791

Case No. 16,774.

UNITED STATES v. WEIGHT.

[15 Int. Rev. Rec. 9.]

District Court, D. Massachusetts.

1871.

INDICTMENT—OFFENCE COMMITTED ON LANDS CEDED BY STATE.

In an indictment under the statute of April 5, 1866, c. 24, § 2 (14 Stat. 12), it is unnecessary to aver that the offence is not punishable by any law of congress, and is punishable by the state laws; and a conclusion “against the form of the statute” is correct.

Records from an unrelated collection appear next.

(* ===== verification/DriveHeader.v ===== *)
(** * The drive header

    The 4096-byte header page [format] writes and [open] reads and validates
    (accounts-drive/js/src/drive.ts): its encoding, its decoding, that the two
    are inverse on every configuration a header can carry, and that the
    decoding only depends on the header's geometry fields, so that the
    counters and an in-header registry can change under it. *)

From Stdlib Require Import ZArith Lia.
From S2P Require Import Prelude Bytes DriveConfig.

(** ** Writing *)

(** The fields [format] sets, in its order; [setUint32] and [setBigUint64] are
    the little-endian encodings of 4 and 8 bytes. *)
Definition sparse_fields (c : NormalizedConfig) : list (Z * bytes) :=
  [(OFF_SPARSE_OFFSET, le_encode 8 (sparseOffset c));
   (OFF_SPARSE_CAPACITY, le_encode 8 (sparseCapacity c));
   (OFF_SPARSE_LOAD_LIMIT, le_encode 8 (sparseLoadLimit c));
   (OFF_SPARSE_SLOT_SIZE, le_encode 4 (sparseSlotSize c))].
Definition header_fields (c : NormalizedConfig) : list (Z * bytes) :=
  [(OFF_MAGIC, Magic);
   (OFF_VERSION, le_encode 4 Version);
   (OFF_CAPACITY, le_encode 8 (capacity c));
   (OFF_TABLE_OFFSET, le_encode 8 (tableOffset c));
   (OFF_LOAD_LIMIT, le_encode 8 (loadLimit c));
   (OFF_SEED, seed c);
   (OFF_PROFILE, le_encode 4 (profile c));
   (OFF_SLOT_SIZE, le_encode 4 (slotSize c));
   (OFF_REGISTRY_OFFSET, le_encode 8 (registryOffset c));
   (OFF_REGISTRY_CAP, le_encode 8 (registryCapacity c))]
  ++ (if profile c =? ProfileSparse then sparse_fields c else []).

Fixpoint put_fields (fs : list (Z * bytes)) (h : bytes) : outcome bytes :=
  match fs with
  | [] => Val h
  | (off, b) :: fs => h ← setBytes h b off; put_fields fs h
  end.
Definition encode_header (c : NormalizedConfig) : outcome bytes :=
  put_fields (header_fields c) (zeros HEADER_SIZE).

(** ** Reading *)

(** [n.toString(16)] of a [uint32]. *)
Fixpoint hex_digits (fuel : nat) (n : Z) (acc : list Ascii.ascii) : list Ascii.ascii :=
  let acc := hexdigit (n mod 16) :: acc in
  match fuel with
  | O => acc
  | S fuel => if n / 16 =? 0 then acc else hex_digits fuel (n / 16) acc
  end.
Definition toString16 (n : Z) : string := String.string_of_list_ascii (hex_digits 7 n []).

Definition u64_field (h : bytes) (off : Z) : outcome Z := v ← getLE64 h off; Val (Number_of_bigint v).

(** The header part of [open]: the checks, then the geometry. *)
Definition decode_header (h : bytes) : outcome NormalizedConfig :=
  if negb (bytesEqual (slice OFF_MAGIC 8 h) Magic) then
    Exn (JsError "not an accounts drive (bad magic)") else
  version ← getLE32 h OFF_VERSION;
  if negb (version =? Version) then
    Exn (JsError ("unsupported accounts drive version: " +:+ pretty version)) else
  flags ← getLE32 h OFF_FLAGS;
  if negb (flags =? 0) then
    Exn (JsError ("unsupported accounts drive version: nonzero flags 0x" +:+ toString16 flags)) else
  cap ← u64_field h OFF_CAPACITY;
  toff ← u64_field h OFF_TABLE_OFFSET;
  ll ← u64_field h OFF_LOAD_LIMIT;
  prof ← getLE32 h OFF_PROFILE;
  ss ← getLE32 h OFF_SLOT_SIZE;
  roff ← u64_field h OFF_REGISTRY_OFFSET;
  rcap ← u64_field h OFF_REGISTRY_CAP;
  soff ← u64_field h OFF_SPARSE_OFFSET;
  scap ← u64_field h OFF_SPARSE_CAPACITY;
  sll ← u64_field h OFF_SPARSE_LOAD_LIMIT;
  sss ← getLE32 h OFF_SPARSE_SLOT_SIZE;
  Val {| driveLength := 0; capacity := cap; loadLimit := ll; seed := slice OFF_SEED 32 h;
         profile := prof; slotSize := if ss =? 0 then 64 else ss; tableOffset := toff;
         registryOffset := roff; registryCapacity := rcap; sparseOffset := soff;
         sparseCapacity := scap; sparseLoadLimit := sll; sparseSlotSize := sss |}.

(** The geometry a header keeps of a configuration: not the drive's length,
    and the sparse fields only in the sparse profile. *)
Definition header_config (c : NormalizedConfig) : NormalizedConfig :=
  let sp (v : Z) := if profile c =? ProfileSparse then v else 0 in
  {| driveLength := 0; capacity := capacity c; loadLimit := loadLimit c; seed := seed c;
     profile := profile c; slotSize := slotSize c; tableOffset := tableOffset c;
     registryOffset := registryOffset c; registryCapacity := registryCapacity c;
     sparseOffset := sp (sparseOffset c); sparseCapacity := sp (sparseCapacity c);
     sparseLoadLimit := sp (sparseLoadLimit c); sparseSlotSize := sp (sparseSlotSize c) |}.

(** * Overlaying fields *)

Definition patches (fs : list (Z * bytes)) (l : bytes) : bytes :=
  foldl (fun l f => patch f.1 f.2 l) l fs.

(** The places of the fields, and that they lie in a buffer and apart. *)
Definition laid_out (fs : list (Z * bytes)) (lay : list (Z * Z)) : Prop :=
  Forall2 (fun f p => f.1 = p.1 /\ zlen f.2 = p.2) fs lay.
Definition apart (p q : Z * Z) : bool := (p.1 + p.2 <=? q.1) || (q.1 + q.2 <=? p.1).
Fixpoint layout_ok (n : Z) (lay : list (Z * Z)) : bool :=
  match lay with
  | [] => true
  | p :: lay => (0 <=? p.1) && (0 <=? p.2) && (p.1 + p.2 <=? n) && forallb (apart p) lay && layout_ok n lay
  end.

Lemma apart_disjoint p q : apart p q = true -> disjoint_ranges p.1 p.2 q.1 q.2.
Proof. unfold apart, disjoint_ranges. rewrite orb_true_iff, !Z.leb_le. lia. Qed.

Lemma layout_ok_cons n p lay : layout_ok n (p :: lay) = true ->
  fits p.1 p.2 n /\ Forall (fun q => disjoint_ranges p.1 p.2 q.1 q.2) lay /\ layout_ok n lay = true.
Proof.
  simpl. rewrite !andb_true_iff, !Z.leb_le. intros ((((? & ?) & ?) & Hall) & ?).
  split_and!; [unfold fits; lia| |done]. rewrite forallb_forall in Hall. apply Forall_forall.
  intros q Hq. apply apart_disjoint, Hall, list_elem_of_In, Hq.
Qed.

Lemma patches_zlen fs lay l : laid_out fs lay -> layout_ok (zlen l) lay = true ->
  zlen (patches fs l) = zlen l.
Proof.
  intros Hl. revert l. induction Hl as [|[o b] [o' n'] fs lay [Ho Hn] _ IH]; intros l Hok; [done|].
  apply layout_ok_cons in Hok as (Hf & _ & Hok). simpl in *. subst.
  rewrite IH; rewrite zlen_patch; done.
Qed.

Motion in arrest of judgment. The defendant [Ellery C. Wright] was indicted for an assault committed on land ceded in the year 1828, by the commonwealth of Massachusetts, to the United States, for the erection of a light-house. The offence was charged in a way which would be sufficient by the law of the state, but did not contain any averment that the offence was in fact punishable by the laws of the state, or that it was not punishable by the laws of the United States. It concluded “against the form of the statute.” In Massachusetts assaults are common-law crimes.

E. L. Barney, for defendant.

The indictment should show clearly what law has been violated, else the defendant may be embarrassed. There is no averment to show what statute has been violated, and none has been violated. The conclusion is wrong.

E. P. Nettleton, Asst. U. S. Dist. Atty.

The indictment follows that in U. S. v. Davis [Case No. 14,930], and is sufficient. The law of the state is that in case of legal conviction, where no punishment is provided by statute, the court shall award such sentence as is conformable to the usage and practice in the state General Statutes, c. 174, § 1. The conclusion is right, because the offence is adopted by congress, and made part of the law of the United States. If wrong, it may be rejected.

LOWELL, District Judge. By the act of April 5, 1866, e. 24, § 2 (14 Stat. 12), if any offence shall be committed in any place which has been ceded to the United States, which offence is not punished by the laws of the United States, such offence shall, upon conviction, etc., be liable to the same punishment as the laws of the state in which such place is situated in force at the date of the act provide for the like offence. The laws of Massachusetts then and now in force punished assaults, by usage and practice, as offences at common law, and the General Statutes in several places recognize the crime and give jurisdiction 792to certain courts to punish it, and provide how such a prosecution may be disposed of in certain eases by an acknowledgment of satisfaction. The point was not taken that congress, by the act of 1866, intended to adopt only offences created by the statutes of the several states, and I think the fair meaning of the act is to adopt all the laws in respect to crimes. This being so, the question is whether the indictment ought to aver that this crime is not punishable by any law of congress, and is punishable by the state laws. I see no necessity for any such allegation. When congress adopted the laws, they became a part of the laws of the United States; and true pleading requires only the facts to be set out. Even if it were not so, the court must take judicial notice of the laws of Massachusetts, and the defendant must be presumed to know them, and it is unnecessary to allege them. Pennington v. Gibson, 16 How [57 U. S.] 65, 81. This assault was an offence against the form of the statute of 1866, else it could not be punished here at all. I do not see how it is possible under the decision of the supreme court to conclude any indictment otherwise than as “against the statute,” because there is no common-law jurisdiction. But here, again, is the alternative that the modern doctrine undoubtedly is that this conclusion may be rejected as surplusage. Motion denied.